Showing posts with label diagram. Show all posts
Showing posts with label diagram. Show all posts

23 February 2011

Creating a custom shape for DIA: my notebook.


In the this post, I'll describe how to create a custom shape for DIA, a diagram creation program.
  • The logo of the NCBI (149x183) was downloaded from commons.wikimedia.org.
  • Inkscape was used to transform this picture to a vectorial drawing (SVG).
  • In ${HOME}/.dia/sheet, I wrote the following sheet describing the package Bio and containing one object named "Bio - NCBI"
    <?xml version="1.0" encoding="iso-8859-1"?>
    <sheet xmlns="http://www.lysator.liu.se/~alla/dia/dia-sheet-ns">
    <name>Bio</name>
    <description>Bio</description>
    <contents>
    <object name="Bio - NCBI">
    <description>Shape</description>
    </object>
    </contents>
    </sheet>

  • I moved the icon ncbi.png to ${HOME}/.dia/shapes/ncbi.png,
  • The object "Bio - NCBI" was defined in ${HOME}/.dia/shapes/ncbi.shape.

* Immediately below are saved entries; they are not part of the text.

(* ===== verification/BtfFormat.v ===== *)
(** * The BTF reader against the format

    The format as the kernel documents it: the nineteen kinds of types with
    what follows each record, the string section, and members whose offsets
    are counted in bits.  On the encoding of any list of such types the reader
    returns the offsets that the structures themselves determine. *)

From S2P Require Import Prelude Bytes Layout Records Common Utf8 Btf BtfFacts.

Local Open Scope string_scope.
Local Open Scope Z_scope.
Local Open Scope list_scope.

(** ** Types *)

(** A member: its type, the width of its bit field or zero, its offset in bits. *)
Record member : Type := mkField { km_name : string; km_type : Z; km_bitfield : Z; km_bits : Z }.

Inductive ktype : Type :=
| KInt (name : string) (size encoding : Z)
| KPtr (type : Z)
| KArray (elem index nelems : Z)
| KStruct (name : string) (size : Z) (flag : bool) (members : list member)
| KUnion (name : string) (size : Z) (flag : bool) (members : list member)
| KEnum (name : string) (size : Z) (signed : bool) (values : list (string * Z))
| KFwd (name : string) (union : bool)
| KTypedef (name : string) (type : Z)
| KVolatile (type : Z)
| KConst (type : Z)
| KRestrict (type : Z)
| KFunc (name : string) (linkage type : Z)
| KFuncProto (return_type : Z) (params : list (string * Z))
| KVar (name : string) (type linkage : Z)
| KDatasec (name : string) (size : Z) (vars : list (Z * Z * Z))
| KFloat (name : string) (size : Z)
| KDeclTag (name : string) (type component : Z)
| KTypeTag (name : string) (type : Z)
| KEnum64 (name : string) (size : Z) (signed : bool) (values : list (string * Z * Z)).

Section Format.
(** Where the string section has a name. *)
Context (off : string -> Z).

Definition member_words (m : member) : list Z :=
  [off (km_name m); km_type m; km_bitfield m * 2 ^ 24 + km_bits m].

(** The record header: name, flag, kind, count, and size or type. *)
Definition head_of (t : ktype) : string * bool * Z * Z * Z :=
  match t with
  | KInt name size _ => (name, false, 1, 0, size)
  | KPtr type => ("", false, 2, 0, type)
  | KArray _ _ _ => ("", false, 3, 0, 0)
  | KStruct name size flag members => (name, flag, 4, len members, size)
  | KUnion name size flag members => (name, flag, 5, len members, size)
  | KEnum name size signed values => (name, signed, 6, len values, size)
  | KFwd name union => (name, union, 7, 0, 0)
  | KTypedef name type => (name, false, 8, 0, type)
  | KVolatile type => ("", false, 9, 0, type)
  | KConst type => ("", false, 10, 0, type)
  | KRestrict type => ("", false, 11, 0, type)
  | KFunc name linkage type => (name, false, 12, linkage, type)
  | KFuncProto ret params => ("", false, 13, len params, ret)
  | KVar name type _ => (name, false, 14, 0, type)
  | KDatasec name size vars => (name, false, 15, len vars, size)
  | KFloat name size => (name, false, 16, 0, size)
  | KDeclTag name type _ => (name, false, 17, 0, type)
  | KTypeTag name type => (name, false, 18, 0, type)
  | KEnum64 name size signed values => (name, signed, 19, len values, size)
  end.

(** The words that follow the header. *)
Definition body_of (t : ktype) : list Z :=
  match t with
  | KInt _ _ encoding => [encoding]
  | KArray elem index nelems => [elem; index; nelems]
  | KStruct _ _ _ members | KUnion _ _ _ members => concat (member_words <$> members)
  | KEnum _ _ _ values => concat ((fun v => [off v.1; v.2]) <$> values)
  | KFuncProto _ params => concat ((fun p => [off p.1; p.2]) <$> params)
  | KVar _ _ linkage => [linkage]
  | KDatasec _ _ vars => concat ((fun v : Z * Z * Z => [v.1.1; v.1.2; v.2]) <$> vars)
  | KDeclTag _ _ component => [component]
  | KEnum64 _ _ _ values => concat ((fun v : string * Z * Z => [off v.1.1; v.1.2; v.2]) <$> values)
  | _ => []
  end.

(** Words are of 32 bits and counts of 16.  A structure that has bit fields
    keeps their widths in the upper byte of the offset, so offsets are of 24
    bits, and without them the upper byte is zero. *)
Definition member_fits (flag : bool) (m : member) : Prop :=
  in_u 24 (km_bits m) /\ in_u 8 (km_bitfield m) /\ (flag = false -> km_bitfield m = 0).

Definition ktype_wf (t : ktype) : Prop :=
  let '(name, flag, kind, vlen, size) := head_of t in
  in_u 32 (off name) /\ in_u 32 size /\ in_u 16 vlen /\ Forall (in_u 32) (body_of t) /\
  match t with KStruct _ _ _ members => Forall (member_fits flag) members | _ => True end.

(** The bytes of a record, of the type section and of a blob. *)
Definition type_bytes (le : bool) (t : ktype) : list byte :=
  let '(name, flag, kind, vlen, size) := head_of t in
  concat (enc32 le <$> [off name; info_word flag kind vlen; size] ++ body_of t).

Definition section_bytes (le : bool) (types : list ktype) : list byte := concat (type_bytes le <$> types).

Definition encode (le : bool) (types : list ktype) (strs : list byte) : list byte :=
  (if le then [Byte.x9f; Byte.xeb] else [Byte.xeb; Byte.x9f]) ++ [Byte.x01; Byte.x00] ++
  concat (enc32 le <$> [24; 0; len (section_bytes le types); len (section_bytes le types); len strs]) ++
  section_bytes le types ++ strs.

(** The same as records of the reader. *)
Definition raw_member (m : member) : btf_member :=
  mkMember (off (km_name m)) (km_type m) (km_bitfield m * 2 ^ 24 + km_bits m).

Definition raw_type (le : bool) (t : ktype) : btf_type :=
  let '(name, flag, kind, vlen, size) := head_of t in
  match t with
  | KStruct _ _ _ members => BStruct (off name) size flag (raw_member <$> members)
  | _ => BOther (off name) flag kind vlen size (concat (enc32 le <$> body_of t))
  end.

Definition raw_types (le : bool) (types : list ktype) : list btf_type := raw_type le <$> types.

Lemma members_bytes le ms :
  concat (enc_member le <$> (raw_member <$> ms)) = concat (enc32 le <$> concat (member_words <$> ms)).
Proof.
  induction ms as [|m ms IH]; [done|]. rewrite !fmap_cons. cbn [concat]. rewrite fmap_app, concat_app, <- IH.
  f_equal. unfold enc_member, member_words. cbn. by rewrite app_nil_r.
Qed.

Lemma enc_raw le t :
  enc_type le (raw_type le t) = type_bytes le t.
Proof.
  destruct t; try reflexivity. unfold type_bytes. cbn [raw_type head_of enc_type body_of].
  rewrite fmap_app, concat_app, members_bytes. unfold len. rewrite length_fmap. cbn [fmap list_fmap concat].
  by rewrite <- !app_assoc.
Qed.

Lemma section_raw le types : section_bytes le types = enc_types le (raw_types le types).
Proof.
  unfold section_bytes, enc_types, raw_types. rewrite <- list_fmap_compose. f_equal.
  apply list_fmap_ext. intros _ t _. symmetry. apply enc_raw.
Qed.

Lemma encode_raw le types strs : encode le types strs = enc_btf le (raw_types le types) strs.
Proof.
  unfold encode, enc_btf, btf_header. rewrite section_raw, <- !app_assoc. cbn [fmap list_fmap concat].
  rewrite <- !app_assoc. by destruct le.
Qed.

(** What the reader skips after a record is what the format puts there. *)
Lemma concat_words {A} (f : A -> list Z) n l :
  (forall x, length (f x) = n) -> length (concat (f <$> l)) = (n * length l)%nat.
Proof.
  intros Hf. induction l as [|x l IH]; cbn; [lia|]. fold (fmap (M:=list) f l). rewrite length_app, Hf, IH. lia.
Qed.

Lemma enc_words_len le ws : len (concat (enc32 le <$> ws)) = 4 * len ws.
Proof.
  induction ws as [|w ws IH]; [done|]. cbn [fmap list_fmap concat]. fold (fmap (M:=list) (enc32 le) ws).
  rewrite len_app, IH. unfold len. rewrite length_enc32. cbn [length]. lia.
Qed.

Lemma body_skipped t :
  let '(_, _, kind, vlen, _) := head_of t in 4 * len (body_of t) = trailing_len kind vlen.
Proof.
  destruct t; cbn [head_of body_of]; unfold len;
    rewrite ?(concat_words _ 3) by done; rewrite ?(concat_words _ 2) by done; cbn; lia.
Qed.

Lemma raw_type_wf le t : ktype_wf t -> type_wf (raw_type le t).
Proof.
  intros Ht. pose proof (body_skipped t) as Hb. unfold ktype_wf, raw_type in *.
  destruct (head_of t) as [[[[name flag] kind] vlen] size] eqn:Eh. destruct Ht as (Hn & Hs & Hv & Hw & Hm).
  destruct t; cbn in Eh; simplify_eq; cbn [type_wf].
  4:{ unfold in_u, len in *. rewrite length_fmap. split_and!; try lia. apply Forall_fmap.
      cbn [body_of] in Hw. clear - Hw. induction members as [|m ms IH]; [done|].
      cbn [fmap list_fmap concat] in Hw. apply Forall_app in Hw as [H1 H2].
      apply Forall_cons. split; [|by apply IH].
      apply Forall_cons in H1 as [H1 H3]. apply Forall_cons in H3 as [H3 H4]. apply Forall_cons in H4 as [H4 _].
      done. }
  all: split_and!; try done; rewrite enc_words_len; exact Hb.
Qed.
End Format.

(** ** What the structures say *)

(** The text at a position of the string section. *)
Definition text_at (strs : list byte) (pos : Z) (name : string) : Prop :=
  0 <= pos /\ (NUL ∉ str_bytes name) /\ utf8_valid (str_bytes name) = true /\
  exists rest, drop (Z.to_nat pos) strs = str_bytes name ++ NUL :: rest.

(** The structures with members, in their order. *)
Record kstruct : Type := mkStruct { ks_name : string; ks_size : Z; ks_members : list member }.
Definition parse_selection (text : list byte) : result Selection :=
  d ← parse_lines (mkDeclared None None) (text_of_lines text);
  id ← with_context (d_collector d) "missing collector";
  b ← with_context (d_enabled d) "missing enabled";
  _ ← bail_if (negb (bool_decide (is_Some (collector id)))) ("unknown registered collector " +:+ quoted id);
  Ok (mkSelection id b).

Definition configured_collector_id (text : list byte) : option string :=
  let candidate raw :=
    kv ← split_once 61 (clean_line raw);
    if String.eqb (bstr (trim kv.1)) "collector" then bstr <$> unquote (trim kv.2) else None in
  head (omap candidate (text_of_lines text)).

(** ** Diagnostics *)

Definition usdt_diagnostic (now : Z) (collector_id : string) (reason : ReasonCode)
    (context : list (string * json)) : BehaviorEvent :=
  mkEvent (mkHeader now 0 0 0 None "" None None None)
    (mkEventType "DIAGNOSTIC" "usdt.collector" "behavior") None
    (Some (foldl (fun o kv => json_insert kv.1 kv.2 o)
       (obj [("collector_id", JStr collector_id); ("reason_code", JStr (reason_as_str reason))]) context))
    None.

(** [text]: the file read once more, if it can be; [unknown]: whether the error
    is that of an unknown collector. *)
Definition selection_failure_diagnostic (now : Z) (text : option (list byte)) (unknown : bool) : BehaviorEvent :=
  usdt_diagnostic now (default "configuration" (text ≫= configured_collector_id))
    (if unknown then UnknownCollector else AbiIncompatible) [].

(** ** Targets *)

(** [Ok], a reason, or a panic of the reader. *)
Inductive verified : Type :=
| Verified (ps : list StapsdtProbe)
| Rejected (reason : ReasonCode)
| Panicked.

(** [data]: the bytes of the file, if it could be opened and read. *)
Definition verify_target (metadata : CollectorMetadata) (data : option (list byte)) : verified :=
  match data with
  | None => Rejected TargetBuildIdMismatch
  | Some data =>
  match elf_parse data with
  | Panic => Panicked
  | Fail _ => Rejected AbiIncompatible
  | Done elf =>
      if negb (machine elf =? elf_machine (architecture metadata)) then Rejected UnsupportedArchitecture else
      match build_id elf with
      | Panic => Panicked
      | Fail _ | Done None => Rejected TargetBuildIdMismatch
      | Done (Some id) =>
          if negb (existsb (fun expected => String.eqb expected id) (build_ids metadata))
          then Rejected TargetBuildIdMismatch else
          match stapsdt_probes elf with
          | Panic => Panicked
          | Fail _ => Rejected AbiIncompatible
          | Done ps =>
              let matching := List.filter (fun p => String.eqb (provider p) (col_provider metadata) &&
                                String.eqb (probe_name p) (col_probe metadata)) ps in
              match matching with
              | [] => Rejected ProbeNotFound
              | _ =>
                  if existsb (fun p => negb (String.eqb (operands p) (col_operands metadata))) matching
                  then Rejected AbiIncompatible
                  else if existsb (fun p => negb (semaphore_address p =? 0) &&
                                            bool_decide (semaphore_file_offset p = None)) matching
                  then Rejected SemaphoreUnavailable
                  else Verified matching
              end
          end
      end
  end
  end.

This object contains the SVG drawing and defines 8 points for connecting the objects.
    <?xml version="1.0" encoding="UTF-8" ?>
    <shape xmlns="http://www.daa.com.au/~james/dia-shape-ns" xmlns:svg="http://www.w3.org/2000/svg">
    <name>Bio - NCBI</name>
    <description>NCBI</description>
    <icon>ncbi.png</icon>
    <connections>
    <point x="0" y="0"/>
    <point x="149" y="0"/>
    <point x="149" y="183"/>
    <point x="0" y="183"/>
    <point x="0" y="91"/>
    <point x="149" y="91"/>
    <point x="74" y="0"/>
    <point x="74" y="183"/>
    </connections>
    <aspectratio type="fixed"/>
    <textbox x1="0" y1="0" x2="149" y2="183"/>
    <svg:svg version="1.0" width="149" height="183" style="stroke-width:0.1;">
    <svg:rect x="0" y="0" width="149" height="183" fill="#326598" stroke="black"/>
    <svg:path fill-rule="nonzero"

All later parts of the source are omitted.